Using data from the American College of Cardiology’s CathPCI Registry linked with the ACTION Registry-GWTG, researchers examined records of 15,628 heart attack patients treated at 297 U.S. hospitals between June 2009 and September 2011. Of that group, 6% had a history of previous coronary artery bypass surgery, 19% had previous angioplasty, and 75% had no history of procedures.

Heart attack patients with a history of coronary bypass surgery were older, with an average age of 66, than those with prior angioplasty, average age 60, or without any previous interventions, average age 59; and were more likely to have other medical conditions, including high blood pressure, high cholesterol and diabetes.

Results showed that 76% of patients with prior revascularization via open heart surgery were treated within the recommended 90-minute timeframe compared with 88.5% of patients with prior angioplasty and 88% of patients with no previous interventions.

Overall, a little more than 88% of patients in the prior surgery group had successful procedures compared with about 93% of patients who had a prior angioplasty and 94% of patients with no prior interventions. After adjusting for clinical and procedural differences, the study found no significant differences in in-hospital death, major adverse events, and major bleeding among the three groups.     
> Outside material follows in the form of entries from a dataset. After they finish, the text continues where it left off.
(** An announcement is read from the front of a payload. *)
Lemma announcement_parses a tail a' :
  announcement_ok a -> parses announcement_visit a tail a' ->
  parses announcement_visit (MkPeerAnnouncement (announcing_node a) SessionId_default (MkPeerInfo []) (MkAnnouncements []))
    (announcement_to_payload a ++ tail) a'.
Proof.
  destruct a as [node sess peer chans]. intros (O1 & O2 & O3 & _) P. unfold announcement_to_payload.
  cbn [announcing_node announced_session announced_peer announced_list] in *.
  rewrite !entry_encode_wire by assumption. rewrite app_nil_l, <- !app_assoc.
  destruct (entry_wire_length _ O1) as [_ B1], (entry_wire_length _ O2) as [_ B2], (entry_wire_length _ O3) as [_ B3].
  eapply parses_entry; [apply (reads_entry _ _ _ (fun m => MkPeerAnnouncement node (audio_session m)
    (MkPeerInfo []) (MkAnnouncements []))); [exact O1|reflexivity]|exact B1|].
  eapply parses_entry; [apply (reads_entry _ _ _ (fun p => MkPeerAnnouncement node sess p (MkAnnouncements [])));
    [exact O2|reflexivity]|exact B2|].
  eapply parses_entry; [apply (reads_entry _ _ _ (fun l => MkPeerAnnouncement node sess peer l));
    [exact O3|reflexivity]|exact B3|]. exact P.
Qed.

Lemma announcement_payload_length a :
  announcement_ok a -> Z.of_nat (length (announcement_to_payload a)) = announcement_payload_size a.
Proof.
  destruct a as [node sess peer chans]. intros (O1 & O2 & O3 & F). unfold announcement_to_payload.
  cbn [announcing_node announced_session announced_peer announced_list] in *.
  rewrite !entry_encode_wire by assumption. rewrite app_nil_l.
  destruct (entry_wire_length _ O1) as [L1 _], (entry_wire_length _ O2) as [L2 _], (entry_wire_length _ O3) as [L3 _].
  rewrite !length_app, !Nat2Z.inj_add, L1, L2, L3. unfold announcement_payload_size in *.
  cbn [announcing_node announced_session announced_peer announced_list] in *.
  destruct (entry_size _ O1) as [-> _], (entry_size _ O2) as [-> ?], (entry_size _ O3) as [-> ?].
  change (body_size (MkAudioMembership sess)) with 8 in *. rewrite !as_u32_id; rewrite ?as_u32_id; zlia.
Qed.

(** The announcement of a peer takes exactly [payload_size] bytes, and the
    receiver reads the same session, name and channels out of it. *)
Theorem announcement_round_trip a :
  announcement_ok a ->
  announcement_from_payload (announcing_node a) (announcement_to_payload a) = Some (Ok a) /\
  Z.of_nat (length (announcement_to_payload a)) = announcement_payload_size a.
Proof.
  intros H. split; [|now apply announcement_payload_length]. apply parses_payload.
  rewrite <- (app_nil_r (announcement_to_payload a)). apply announcement_parses; [exact H|]. apply parses_end. simpl. lia.
Qed.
Luis Gruberg, MD, FACC, the study’s lead author and professor of medicine at Stony Brook University in New York, noted that patients with a history of prior coronary artery bypass surgery have more complex anatomies and other medical conditions, making it harder for them to be treated promptly. “Nonetheless, every effort should be made to improve timeliness in patients with a history of previous coronary artery bypass surgery,” Gruberg said.
Read the full article in the JACC: Cardiovascular Interventions.
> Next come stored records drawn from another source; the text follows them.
Definition receive_audio_buffer (shut_down : bool) (payload : bytes) (s : EngineState)
  : option (EngineState * list BufferCallbackHandle) :=
  match decode_raw payload with
  | Ok b => let! (l, handles) := decode_at shut_down b (es_sources s) in Some (with_sources l s, handles)
  | Err _ => Some (s, [])
  end.

(** What a message does: whether the channels changed, the messages sent in
    answer and the audio handed to callbacks. *)
Record Effects := MkEffects { channels_changed : bool; answers : list Packet; played : list BufferCallbackHandle }.

Definition no_effects : Effects := MkEffects false [] [].

(** [handle_message], below the epoch check of its caller. *)
Definition handle_message (shut_down : bool) (data : bytes) (from : SocketAddrV4) (now : Z) (receive_time : Duration)
    (s : EngineState) : option (EngineState * Effects) :=
  match audio_parse_message_header data with
  | Err _ => Some (s, no_effects)
  | Ok (header, payload_offset) =>
      let payload := drop payload_offset data in
      if bool_decide (audio_ident header = es_node_id s) then Some (s, no_effects)
      else if audio_message_type header =? PEER_ANNOUNCEMENT then
        let '(changed, s) := receive_announcement (audio_ident header) payload from (audio_ttl header) now s in
        Some (s, MkEffects changed (receive_ping payload from s) [])
      else if audio_message_type header =? CHANNEL_BYES then
        let '(changed, s) := receive_channel_byes payload s in Some (s, MkEffects changed [] [])
      else if audio_message_type header =? AUDIO_PONG then Some (receive_pong payload from receive_time s, no_effects)
      else if audio_message_type header =? CHANNEL_REQUEST then
        Some (engine_channel_request (audio_ident header) payload (audio_ttl header) from now s, no_effects)
      else if audio_message_type header =? STOP_CHANNEL_REQUEST then
        Some (engine_channel_stop_request (audio_ident header) payload s, no_effects)
      else if audio_message_type header =? AUDIO_BUFFER then
        let! (s, handles) := receive_audio_buffer shut_down payload s in Some (s, MkEffects false [] handles)
      else Some (s, no_effects)
  end.

(** ** The channels an application sees *)

(** [publish]: the list, and whether the callback is notified. *)
Definition published_channels (s : EngineState) : list Channel :=
  let channels := all_channels (es_channels s) in
  List.filter (fun c => bool_decide (ch_session c = es_session_id s)) channels
  ++ List.filter (fun c => negb (bool_decide (ch_session c = es_session_id s))) channels.

Definition publish (s : EngineState) (api_channels : list Channel) : bool * list Channel :=
  let ordered := published_channels s in
  if bool_decide (api_channels = ordered) then (false, api_channels) else (true, ordered).
End Engine.

(** ** Splitting conserves what is split *)

Lemma alter_last_snoc {A} (f : A -> A) l x : alter_last f (l ++ [x]) = l ++ [f x].
Proof.
  unfold alter_last. rewrite length_app. simpl. replace (length l + 1 - 1)%nat with (length l + 0)%nat by lia.
  now rewrite alter_app_r.
Qed.

Definition group_fits (g : ChannelByes) : Prop := 12 + 8 * Z.of_nat (length (byes g)) <= MAX_PAYLOAD_SIZE.

Lemma group_size g : group_fits g -> size_in_byte_stream g = 12 + 8 * Z.of_nat (length (byes g)).
Proof.
  unfold group_fits, size_in_byte_stream, ENTRY_HEADER_SIZE. intros H. cbn [body_size ChannelByes_entry].
  assert (MAX_PAYLOAD_SIZE = 1176) as E by reflexivity.
  rewrite byes_sum_u32, !as_u32_id; rewrite ?as_u32_id; zlia.
Qed.

Lemma bye_added_snoc init g id :
  group_fits g ->
  bye_added (init ++ [g]) id =
    if MAX_PAYLOAD_SIZE <? 20 + 8 * Z.of_nat (length (byes g)) then init ++ [g; MkByes [id]]
    else init ++ [MkByes (byes g ++ [id])].
Proof.
  intros F. unfold bye_added. rewrite last_snoc, group_size by exact F. rewrite as_u32_id.
  2: { unfold group_fits, MAX_PAYLOAD_SIZE, AUDIO_MAX_MESSAGE_SIZE, AUDIO_HEADER_SIZE in F. zlia. }
  replace (12 + 8 * Z.of_nat (length (byes g)) + 8) with (20 + 8 * Z.of_nat (length (byes g))) by lia.
  destruct (_ <? _); rewrite alter_last_snoc; [|reflexivity]. now rewrite <- app_assoc.
Qed.

Lemma split_byes_inv ids :
  exists init g, fold_left bye_added ids [MkByes []] = init ++ [g] /\ Forall group_fits (init ++ [g]) /\
    flat_map byes (init ++ [g]) = ids.
Proof.
  induction ids as [|id ids IH] using rev_ind.
  - exists [], (MkByes []). repeat split. repeat constructor. discriminate.
  - destruct IH as (init & g & E & F & C). rewrite fold_left_app. simpl. rewrite E.
    pose proof F as F'. apply Forall_app in F' as [Fi Fg]. inversion Fg as [|? ? Fg' _]; subst.
    rewrite bye_added_snoc by assumption. rewrite !flat_map_app in *. simpl in *. rewrite app_nil_r in *.
    destruct (Z.ltb_spec MAX_PAYLOAD_SIZE (20 + 8 * Z.of_nat (length (byes g)))).
    + exists (init ++ [g]), (MkByes [id]). rewrite <- app_assoc. repeat split.
      * apply Forall_app. split; [exact Fi|]. repeat constructor; [exact Fg'|]. discriminate.
      * rewrite flat_map_app. simpl. now rewrite <- app_assoc.
    + exists init, (MkByes (byes g ++ [id])). repeat split.
      * apply Forall_app. split; [exact Fi|]. repeat constructor. unfold group_fits. simpl.
        rewrite length_app. simpl. lia.
      * rewrite flat_map_app. simpl. now rewrite app_nil_r, app_assoc.
Qed.

Lemma filter_nonempty_concat (l : list ChannelByes) :
  flat_map byes (List.filter (fun g => negb (length (byes g) =? 0)%nat) l) = flat_map byes l.
Proof.
  induction l as [|g l IH]; simpl; [reflexivity|].
  destruct (byes g) eqn:E; simpl; rewrite IH; [reflexivity|]. now rewrite E.
Qed.

Lemma split_byes_fits ids g : In g (split_byes ids) -> group_fits g.
Proof.
  destruct (split_byes_inv ids) as (init & g' & E & F & _). unfold split_byes. rewrite E. intros [Hg _]%filter_In.
  rewrite List.Forall_forall in F. now apply F.
Qed.

(** Channels that say goodbye are split into messages without loss: the
    payloads carry exactly the ids, in order, none is empty, and each fits a
    message. *)
Theorem split_byes_conserves ids :
  flat_map byes (split_byes ids) = ids /\
  Forall (fun g => byes g <> [] /\ size_in_byte_stream g <= MAX_PAYLOAD_SIZE) (split_byes ids).
Proof.
  destruct (split_byes_inv ids) as (init & g & E & F & C). unfold split_byes. rewrite E, filter_nonempty_concat.
  split; [exact C|]. apply List.Forall_forall. intros x [Hx Hn]%filter_In. rewrite List.Forall_forall in F.
  specialize (F x Hx). split; [intros E0; now rewrite E0 in Hn|]. now rewrite group_size.
Qed.

(** *** Announcements *)

Section Announcements.
Context `{M : Mpsc, Ch : Chrono}.

(** A name as [truncate_name] leaves it. *)
Definition name_ok (name : bytes) : Prop := utf8_ok name = true /\ (length name <= MAX_NAME_SIZE)%nat.

Definition small_channel (c : ChannelAnnouncement) : Prop := name_ok (announced_name c) /\ id_ok (announced_id c).

Definition announcing_ok (s : EngineState) : Prop :=
  id_ok (es_node_id s) /\ id_ok (session_node (es_session_id s)) /\ name_ok (es_peer_name s) /\
  Forall small_channel (channel_announcements s).

Lemma name_string_ok name : name_ok name -> string_ok name.
Proof. intros [V L]. split; [exact V|]. unfold MAX_NAME_SIZE in L. zlia. Qed.

Lemma name_ok_truncated name : name_ok name -> truncate_name name = name.
Proof. intros [_ L]. unfold truncate_name. now destruct (Nat.leb_spec (length name) MAX_NAME_SIZE); [|lia]. Qed.

Lemma truncate_name_ok name : utf8_ok name = true -> name_ok (truncate_name name).
Proof.
  intros V. unfold truncate_name. destruct (Nat.leb_spec (length name) MAX_NAME_SIZE) as [L|L]; [now split|].
  destruct (boundary_below_spec name MAX_NAME_SIZE) as (B & C & _).
  split; [apply utf8_ok_take; [exact V|exact C|lia]|]. rewrite length_take. lia.
Qed.

Lemma small_channel_size c : small_channel c ->
  channel_ok c /\ ChannelAnnouncement_size c = 12 + Z.of_nat (length (announced_name c)) /\
  12 <= ChannelAnnouncement_size c <= 268.
Proof.
  intros [N I]. pose proof (name_string_ok _ N) as S. split; [now split|].
  unfold ChannelAnnouncement_size. rewrite size_of_string_eq by exact S. destruct N as [_ L]. unfold MAX_NAME_SIZE in L.
  rewrite as_u32_id; zlia.
Qed.

(** The announcement of [base] with these channels, and its size. *)
Definition announces (base : PeerAnnouncement) (cs : list ChannelAnnouncement) : PeerAnnouncement :=
  MkPeerAnnouncement (announcing_node base) (announced_session base) (announced_peer base) (MkAnnouncements cs).

Definition base_ok (base : PeerAnnouncement) : Prop :=
  id_ok (session_node (announced_session base)) /\ name_ok (peer_name (announced_peer base)) /\
  announced_list base = MkAnnouncements [].

Definition announced_size (base : PeerAnnouncement) (cs : list ChannelAnnouncement) : Z :=
  40 + Z.of_nat (length (peer_name (announced_peer base))) + sizes_sum ChannelAnnouncement_size cs.

Lemma sizes_sum_snoc {A} (f : A -> Z) l x : sizes_sum f (l ++ [x]) = sizes_sum f l + f x.
Proof. unfold sizes_sum. rewrite map_app, fold_right_app. simpl. induction (map f l); simpl; lia. Qed.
Questions for You to Consider

  • What is angioplasty?
  • Angioplasty (also called percutaneous coronary intervention) is often recommended for patients diagnosed with diseased arteries of the heart (coronary arteries) or for patients suffering a heart attack. Angioplasty includes a variety of procedures developed to compress fat and cholesterol build-up in the arteries, known as plaque deposits, to help increase the size of narrowed or blocked arteries and improve blood and oxygen flow to the heart.
  • Why is angioplasty done?
  • Angioplasty is used to open narrowed or closed arteries that lead to the heart. Angioplasty is most commonly used to treat heart attack or to help prevent a heart attack in patients with plaque build-up.
  • What is coronary artery bypass grafting?
  • Coronary artery bypass grafting (CABG) is a surgical procedure used to treat coronary artery disease, or the build-up of plaque in the heart’s arteries. During CABG, a healthy artery or vein is connected to a blocked artery in the heart to divert blood and improve blood flow.
  • Who needs coronary artery bypass grafting?
  • Coronary artery bypass grafting (CABG) is used to treat people with severe coronary artery disease. CABG is often recommended when other treatments like lifestyle changes and medications don’t work. CABG may also be recommended if there is significant blockage of the arteries that requires immediate treatment. Doctors can determine whether a patient with coronary artery disease is a candidate for CABG based on a physical exam and other tests.